### Task
From the first line to the last, transcribe the data exactly.

### Input material

(** ** Properties *)

(** C2 (refinement) [io_runs, run_loop, fat_cluster_at, data_io_loop]
    On a disk that does not fail ([healthy]), and for a range that ends below 2^41, a file is an
    array of bytes: [fat_io] reads the bytes of the clusters from the offset on,
    or stores the given ones there, as many as the clusters have room for, as the reference
    functions on lists do, however the range crosses sectors, clusters and runs
    of clusters. Then a write changes no other file, no byte outside the range and nothing of the table. *)
Theorem fat_io_correct l off buf len t :
  let n := Z.max 0 (Z.min len (room (fa_fs (fx_fat t)) l - off)) in
  fat_inv (fx_fat t) → clusters_of (fx_fat t) (fx_node t) l → 0 <= off → 0 <= len → off + len < 2 ^ 41 → Z.of_nat (length buf) = len →
  (∃ t', fat_io off buf len false t = Some ((n, spec_read (content (fx_fat t) l) off n), t') ∧
     clusters_of (fx_fat t') (fx_node t') l ∧ fat_inv (fx_fat t') ∧
     (∀ l', (∀ x, x ∈ l' → is_cluster (fa_fs (fx_fat t)) x) → content (fx_fat t') l' = content (fx_fat t) l')) ∧
  (∃ t', fat_io off buf len true t = Some ((n, []), t') ∧
     clusters_of (fx_fat t') (fx_node t') l ∧ file_now (fx_fat t) (fx_fat t') l off (take (Z.to_nat n) buf) ∧
     (0 < n → content (fx_fat t') l = spec_write (content (fx_fat t) l) off (take (Z.to_nat n) buf)) ∧
     (n = 0 → content (fx_fat t') l = content (fx_fat t) l) ∧
     (∀ l', (∀ x, x ∈ l' → is_cluster (fa_fs (fx_fat t)) x) → (∀ x, x ∈ l → x ∉ l') → content (fx_fat t') l' = content (fx_fat t) l')).
Proof.
  intros n I CL Ho Hl Hmax Hb. assert (Hin : ∀ x, x ∈ l → is_cluster (fa_fs (fx_fat t)) x) by (intros x Hx; eapply chain_clusters; [apply CL|done]).
  split; apply wp_gives; unfold fat_io.
  - eapply (io_runs_wp healthy runs blocks _ l _ _ _ _ _ _ _ n); [exact I|exact CL|done|done|lia|lia|done|unfold n; lia|].
    intros t' _ CL' F. rewrite Z.add_0_r in *. cbn [app got]. rewrite Z.add_0_l.
    split; [|split_and!; [done|apply (fi_now _ _ _ _ _ _ _ F)|]].
    + destruct (decide (0 < n)); [by rewrite content_read by (done || lia)|]. assert (n = 0) as -> by lia. done.
    + intros l' Hl'. eapply content_ext; [exact I|apply (fi_now _ _ _ _ _ _ _ F)|]. intros j Hj. apply (file_now_fbyte runs blocks _ _ _ 0); [exact I|done|done|].
      eapply file_now_nil. exact F.
  - eapply (io_runs_wp healthy runs blocks _ l _ _ _ _ _ _ _ n); [exact I|exact CL|done|done|lia|lia|done|unfold n; lia|].
    intros t' _ CL' F. rewrite Z.add_0_r in *. cbn [app got]. rewrite Z.add_0_l. change (drop (Z.to_nat 0) buf) with buf in F.
    pose proof (room_nonneg (fx_fat t) l I) as Hr.
    assert (Lb : Z.of_nat (length (take (Z.to_nat n) buf)) = n) by (rewrite length_take; lia).
    split_and!; [done|done|done| | |].
    + intros Hn. eapply content_write; [exact I|exact Hin|eapply chain_nodup, CL|done|lia|exact F].
    + intros E. rewrite E in F. eapply content_ext; [exact I|apply (fi_now _ _ _ _ _ _ _ F)|]. intros j Hj. apply (file_now_fbyte runs blocks _ _ _ off); [exact I|exact Hin|done|exact F].
    + intros l' Hl' Hd. destruct (decide (n = 0)) as [E|Hn].
      * rewrite E in F. eapply (content_other _ _ l l' 0 []); [exact I|exact Hin|exact Hl'|exact Hd|done|cbn; lia|]. eapply file_now_nil. exact F.
      * eapply content_other; [exact I|exact Hin|exact Hl'|exact Hd|exact Ho| |exact F]. lia.
Qed.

### Answer space
(** ** Properties *)

(** C2 (refinement) [io_runs, run_loop, fat_cluster_at, data_io_loop]
    On a disk that does not fail ([healthy]), and for a range that ends below 2^41, a file is an
    array of bytes: [fat_io] reads the bytes of the clusters from the offset on,
    or stores the given ones there, as many as the clusters have room for, as the reference
    functions on lists do, however the range crosses sectors, clusters and runs
    of clusters. Then a write changes no other file, no byte outside the range and nothing of the table. *)
Theorem fat_io_correct l off buf len t :
  let n := Z.max 0 (Z.min len (room (fa_fs (fx_fat t)) l - off)) in
  fat_inv (fx_fat t) → clusters_of (fx_fat t) (fx_node t) l → 0 <= off → 0 <= len → off + len < 2 ^ 41 → Z.of_nat (length buf) = len →
  (∃ t', fat_io off buf len false t = Some ((n, spec_read (content (fx_fat t) l) off n), t') ∧
     clusters_of (fx_fat t') (fx_node t') l ∧ fat_inv (fx_fat t') ∧
     (∀ l', (∀ x, x ∈ l' → is_cluster (fa_fs (fx_fat t)) x) → content (fx_fat t') l' = content (fx_fat t) l')) ∧
  (∃ t', fat_io off buf len true t = Some ((n, []), t') ∧
     clusters_of (fx_fat t') (fx_node t') l ∧ file_now (fx_fat t) (fx_fat t') l off (take (Z.to_nat n) buf) ∧
     (0 < n → content (fx_fat t') l = spec_write (content (fx_fat t) l) off (take (Z.to_nat n) buf)) ∧
     (n = 0 → content (fx_fat t') l = content (fx_fat t) l) ∧
     (∀ l', (∀ x, x ∈ l' → is_cluster (fa_fs (fx_fat t)) x) → (∀ x, x ∈ l → x ∉ l') → content (fx_fat t') l' = content (fx_fat t) l')).
Proof.
  intros n I CL Ho Hl Hmax Hb. assert (Hin : ∀ x, x ∈ l → is_cluster (fa_fs (fx_fat t)) x) by (intros x Hx; eapply chain_clusters; [apply CL|done]).
  split; apply wp_gives; unfold fat_io.
  - eapply (io_runs_wp healthy runs blocks _ l _ _ _ _ _ _ _ n); [exact I|exact CL|done|done|lia|lia|done|unfold n; lia|].
    intros t' _ CL' F. rewrite Z.add_0_r in *. cbn [app got]. rewrite Z.add_0_l.
    split; [|split_and!; [done|apply (fi_now _ _ _ _ _ _ _ F)|]].
    + destruct (decide (0 < n)); [by rewrite content_read by (done || lia)|]. assert (n = 0) as -> by lia. done.
    + intros l' Hl'. eapply content_ext; [exact I|apply (fi_now _ _ _ _ _ _ _ F)|]. intros j Hj. apply (file_now_fbyte runs blocks _ _ _ 0); [exact I|done|done|].
      eapply file_now_nil. exact F.
  - eapply (io_runs_wp healthy runs blocks _ l _ _ _ _ _ _ _ n); [exact I|exact CL|done|done|lia|lia|done|unfold n; lia|].
    intros t' _ CL' F. rewrite Z.add_0_r in *. cbn [app got]. rewrite Z.add_0_l. change (drop (Z.to_nat 0) buf) with buf in F.
    pose proof (room_nonneg (fx_fat t) l I) as Hr.
    assert (Lb : Z.of_nat (length (take (Z.to_nat n) buf)) = n) by (rewrite length_take; lia).
    split_and!; [done|done|done| | |].
    + intros Hn. eapply content_write; [exact I|exact Hin|eapply chain_nodup, CL|done|lia|exact F].
    + intros E. rewrite E in F. eapply content_ext; [exact I|apply (fi_now _ _ _ _ _ _ _ F)|]. intros j Hj. apply (file_now_fbyte runs blocks _ _ _ off); [exact I|exact Hin|done|exact F].
    + intros l' Hl' Hd. destruct (decide (n = 0)) as [E|Hn].
      * rewrite E in F. eapply (content_other _ _ l l' 0 []); [exact I|exact Hin|exact Hl'|exact Hd|done|cbn; lia|]. eapply file_now_nil. exact F.
      * eapply content_other; [exact I|exact Hin|exact Hl'|exact Hd|exact Ho| |exact F]. lia.
Qed.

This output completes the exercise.